Od jakiegoś czasu snuję o tym dokładniejsze plany. Nie tyle kiedy to zrobię, o jakiej godzinie, przy jakiej muzyce, jakim "narzędziem"; ale także jak dokładnie chcę żeby to wyglądało. Mam wrażenie, że dopóki planuje to nie kaleczę się non stop w sposób tak perfidny.

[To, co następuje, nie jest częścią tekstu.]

(* ===== verification/Lifecycle.v ===== *)
(** * Reloads, start and shutdown (cmd/s-hole/main.go)

    The single-flight reload gate as a transition system: the callers, the
    goroutines it spawns, the wait group and the stop function interleave
    freely; each part that the code runs under the mutex is one step. Then the
    ordered teardown, with the reload gate, the DNS server and the main
    goroutine running beside it. *)

From stdpp Require Import base numbers list strings relations.
From Stdlib Require Import ZArith Lia.
From S2P Require Import Prelude GoStrings Redact Dot.

Open Scope list_scope.

(** ** The reload gate *)

(** A goroutine of the gate: spawned or before its next pass, in [work()],
    after it, and after the loop but before [wg.Done()]. *)
Inductive phase := Starting | Working | Checking | Leaving.

#[global] Instance phase_eq_dec : EqDecision phase.
Proof. solve_decision. Defined.

(** What happened, for the properties: the answer to each request, and the
    begin and end of each pass. *)
Inductive event :=
  | EvStarted | EvQueued | EvRefused
  | EvPassStart | EvPassEnd.

(** [gors] are the goroutines that run, [wg] the counter of the wait group,
    [events] the newest first. *)
Record Gate := mkGate {
  running : bool;
  queued : bool;
  closed : bool;
  cancelled : bool;
  wg : Z;
  gors : list phase;
  events : list event;
}.

Definition newReloadFn : Gate := mkGate false false false false 0 [] [].

Definition set_gors (l : list phase) (g : Gate) : Gate :=
  mkGate (running g) (queued g) (closed g) (cancelled g) (wg g) l (events g).

Definition emit (e : event) (g : Gate) : Gate :=
  mkGate (running g) (queued g) (closed g) (cancelled g) (wg g) (gors g) (e :: events g).

(** [reload], under the mutex. *)
Definition reload (g : Gate) : Gate * bool :=
  if closed g || cancelled g then (emit EvRefused g, false)
  else if running g then
    (emit EvQueued (mkGate (running g) true (closed g) (cancelled g) (wg g) (gors g) (events g)), false)
  else
    (emit EvStarted (mkGate true (queued g) (closed g) (cancelled g) (wg g + 1) (gors g ++ [Starting]) (events g)),
     true).

(** [stop], under the mutex. *)
Definition stop (g : Gate) : Gate :=
  mkGate (running g) (queued g) true (cancelled g) (wg g) (gors g) (events g).

(** The cancellation of the context. *)
Definition cancel (g : Gate) : Gate :=
  mkGate (running g) (queued g) (closed g) true (wg g) (gors g) (events g).

(** The check after a pass, under the mutex: whether the goroutine goes on. *)
Definition check_queue (g : Gate) : Gate * bool :=
  let again := queued g && negb (closed g) && negb (cancelled g) in
  (mkGate (if again then running g else false) false (closed g) (cancelled g) (wg g) (gors g) (events g), again).

(** One step of the goroutine [i]; [None] when there is none. *)
Definition gor_step (i : nat) (g : Gate) : option Gate :=
  match gors g !! i with
  | None => None
  | Some Starting => Some (emit EvPassStart (set_gors (<[i := Working]> (gors g)) g))
  | Some Working => Some (emit EvPassEnd (set_gors (<[i := Checking]> (gors g)) g))
  | Some Checking =>
      let '(g, again) := check_queue g in
      Some (set_gors (<[i := if again then Starting else Leaving]> (gors g)) g)
  | Some Leaving =>
      Some (mkGate (running g) (queued g) (closed g) (cancelled g) (wg g - 1) (delete i (gors g)) (events g))
  end.

Inductive gate_step : Gate -> Gate -> Prop :=
  | step_reload g : gate_step g (fst (reload g))
  | step_stop g : gate_step g (stop g)
  | step_cancel g : gate_step g (cancel g)
  | step_gor i g g' : gor_step i g = Some g' -> gate_step g g'.

Definition gate_reachable : Gate -> Prop := reachable (fun g => g = newReloadFn) gate_step.

Definition gate_open (g : Gate) : Prop := closed g = false /\ cancelled g = false.

(** ** One pass of a reload *)

(** [reloadWork]: what a pass does, in order, and what it logs of the
    certificate. *)
Inductive reload_act :=
  | ActCertFailed (text : string)
  | ActCertLoaded (expires : Z) (warning : string * string)
  | ActRefresh.

Definition reloadWork (now : Z) (pair : error + Certificate) (certs : option CertReloader)
  : option CertReloader * list reload_act :=
  match certs with
  | None => (None, [ActRefresh])
  | Some r =>
      let '(r, err) := Reload now pair r in
      match err with
      | Some e => (Some r, [ActCertFailed (err_text e); ActRefresh])
      | None => (Some r, [ActCertLoaded (default 0%Z (NotAfter r)) (default ("", "")%string (ExpiryWarning r now));
                          ActRefresh])
      end
  end.

(** ** Teardown *)

Inductive action :=
  | CancelTickers | LogStats | StopDNS | DrainHTTP | StopReloads | WaitReload
  | CloseCache | CloseFileLog | CloseDB.

(** [shutdown] with the actions that main wires into it; [waitForReload] is
    [stopReloads] and then the wait. *)
Definition shutdown : list action :=
  [CancelTickers; LogStats; StopDNS; DrainHTTP; StopReloads; WaitReload;
   CloseCache; CloseFileLog; CloseDB].

(** Where [blockUntilStopped] is: in its [select], waiting for [done] after a
    serve error, or returned with an exit code. *)
Inductive main_pc := Selecting | AfterError | Exited (code : Z).

(** The process: the gate, whether DNS queries run, what is open, whether the
    reload wait ran out of time, the actions left of the teardown ([None]:
    [doStop] was not called), whether the DNS server reported an error, and the
    main goroutine. *)
Record Process := mkProcess {
  gate : Gate;
  dns_live : bool;
  cache_open : bool;
  file_open : bool;
  db_open : bool;
  timed_out : bool;
  teardown : option (list action);
  serve_failed : bool;
  main_at : main_pc;
}.

Definition process_start : Process :=
  mkProcess newReloadFn true true true true false None false Selecting.

Definition set_gate (g : Gate) (p : Process) : Process :=
  mkProcess g (dns_live p) (cache_open p) (file_open p) (db_open p) (timed_out p) (teardown p)
    (serve_failed p) (main_at p).

Definition set_teardown (t : option (list action)) (p : Process) : Process :=
  mkProcess (gate p) (dns_live p) (cache_open p) (file_open p) (db_open p) (timed_out p) t
    (serve_failed p) (main_at p).

Definition set_main (m : main_pc) (p : Process) : Process :=
  mkProcess (gate p) (dns_live p) (cache_open p) (file_open p) (db_open p) (timed_out p) (teardown p)
    (serve_failed p) m.

(** [doStop]: the once guard lets only the first call start the teardown. *)
Definition doStop (p : Process) : Process :=
  match teardown p with
  | None => set_teardown (Some shutdown) p
  | Some _ => p
  end.

(** [waitWithDeadline] on a wait group with [n] goroutines, when the [select]
    takes the end of the context ([deadline]) or the end of the wait: whether
    it warns that the deadline passed; [None] while it waits. *)
Definition waitWithDeadline (deadline : bool) (n : Z) : option bool :=
  if deadline then Some true else if (n =? 0)%Z then Some false else None.

(** One action. *)
Definition do_action (deadline : bool) (a : action) (p : Process) : option Process :=
  let mk g dns ca fi db late :=
    mkProcess g dns ca fi db late (teardown p) (serve_failed p) (main_at p) in
  match a with
  | CancelTickers => Some (set_gate (cancel (gate p)) p)
  | LogStats | DrainHTTP => Some p
  | StopDNS => Some (mk (gate p) false (cache_open p) (file_open p) (db_open p) (timed_out p))
  | StopReloads => Some (set_gate (stop (gate p)) p)
  | WaitReload =>
      match waitWithDeadline deadline (wg (gate p)) with
      | Some false => Some p
      | Some true => Some (mk (gate p) (dns_live p) (cache_open p) (file_open p) (db_open p) true)
      | None => None
      end
  | CloseCache => Some (mk (gate p) (dns_live p) false (file_open p) (db_open p) (timed_out p))
  | CloseFileLog => Some (mk (gate p) (dns_live p) (cache_open p) false (db_open p) (timed_out p))
  | CloseDB => Some (mk (gate p) (dns_live p) (cache_open p) (file_open p) false (timed_out p))
  end.

Definition teardown_step (deadline : bool) (p : Process) : option Process :=
  match teardown p with
  | Some (a :: rest) => set_teardown (Some rest) <$> do_action deadline a p
  | _ => None
  end.

(** One step of [blockUntilStopped]: the [select] takes the serve error
    ([take_error]) or [done], whichever is ready. *)
Definition main_step (take_error : bool) (p : Process) : option Process :=
  match main_at p with
  | Selecting =>
      if take_error then (if serve_failed p then Some (set_main AfterError (doStop p)) else None)
      else match teardown p with
           | Some [] => Some (set_main (Exited 0) p)
           | _ => None
           end
  | AfterError => match teardown p with
                  | Some [] => Some (set_main (Exited 1) p)
                  | _ => None
                  end
  | Exited _ => None
  end.

Inductive process_step : Process -> Process -> Prop :=
  | step_gate p g : gate_step (gate p) g -> process_step p (set_gate g p)
  | step_signal p : process_step p (doStop p)
  | step_serve_error p :
      dns_live p = true ->
      process_step p (mkProcess (gate p) (dns_live p) (cache_open p) (file_open p) (db_open p) (timed_out p)
                        (teardown p) true (main_at p))
  | step_teardown d p p' : teardown_step d p = Some p' -> process_step p p'
  | step_main e p p' : main_step e p = Some p' -> process_step p p'.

Gdy tylko zacznę to robić w przypadkowym momencie, w przypadkowym miejscu bez zastanowienia to znów stracę kontrolę. Tylko sama nie wiem po co chcę to planować i ograniczać się. Jak tylko mam jeden, może dwa dni w miarę dobrego samopoczucia, to już tęsknie za płaczem, za niewytrzymywaniem ze sobą... Za możliwością "bezkarnego" wymyślania własnej autodestrukcji.
Smutny Łukasz - 2017-03-31, 12:50

Zawsze, przed zrobieniem tego, planuje w głowie, wejść do łazienki, zepsuć maszynkę do golenia, zapalić papierosa i sprawiać sobie przyjemność
Alessa - 2017-07-03, 21:29

Kilka razy przyłapałam się na tym, że na zajęciach moje myśli odpłynęły do tego w którym miejscu sobie to zrobić i czym. Gdy takie myśli przychodzą to są niezwykle natarczywe. Potrafię też w pociągu o tym myśleć. Gdy mój mózg nie jest czymś zajęty to te myśli wcześniej czy później się pojawią. Wtedy najczęściej czekam z tym do wieczora ale któregoś razu nie wytrzymałam i zrobiłam to w ubikacji na dworcu kolejowym.
Nocny Motyl - 2017-08-20, 21:19

Pracowałam kiedyś nad książką o prześladowanej dziewczynie, która się cięła. Zapisywałam moje różne przemyślenia, żeby móc je wykorzystać i nadać książce wiarygodności.
"To zabawne, od jakiegoś czasu cieszę się tylko wtedy, gdy planuję się pociąć."
Często miewałam takie myśli. Gdy coś mnie zdenerwowało wyobrażałam sobie, że gdy tylko wrócę do domu użyję żyletki. Naprawdę byłam szczęśliwsza. Teraz się nie tnę i szczęście zniknęło.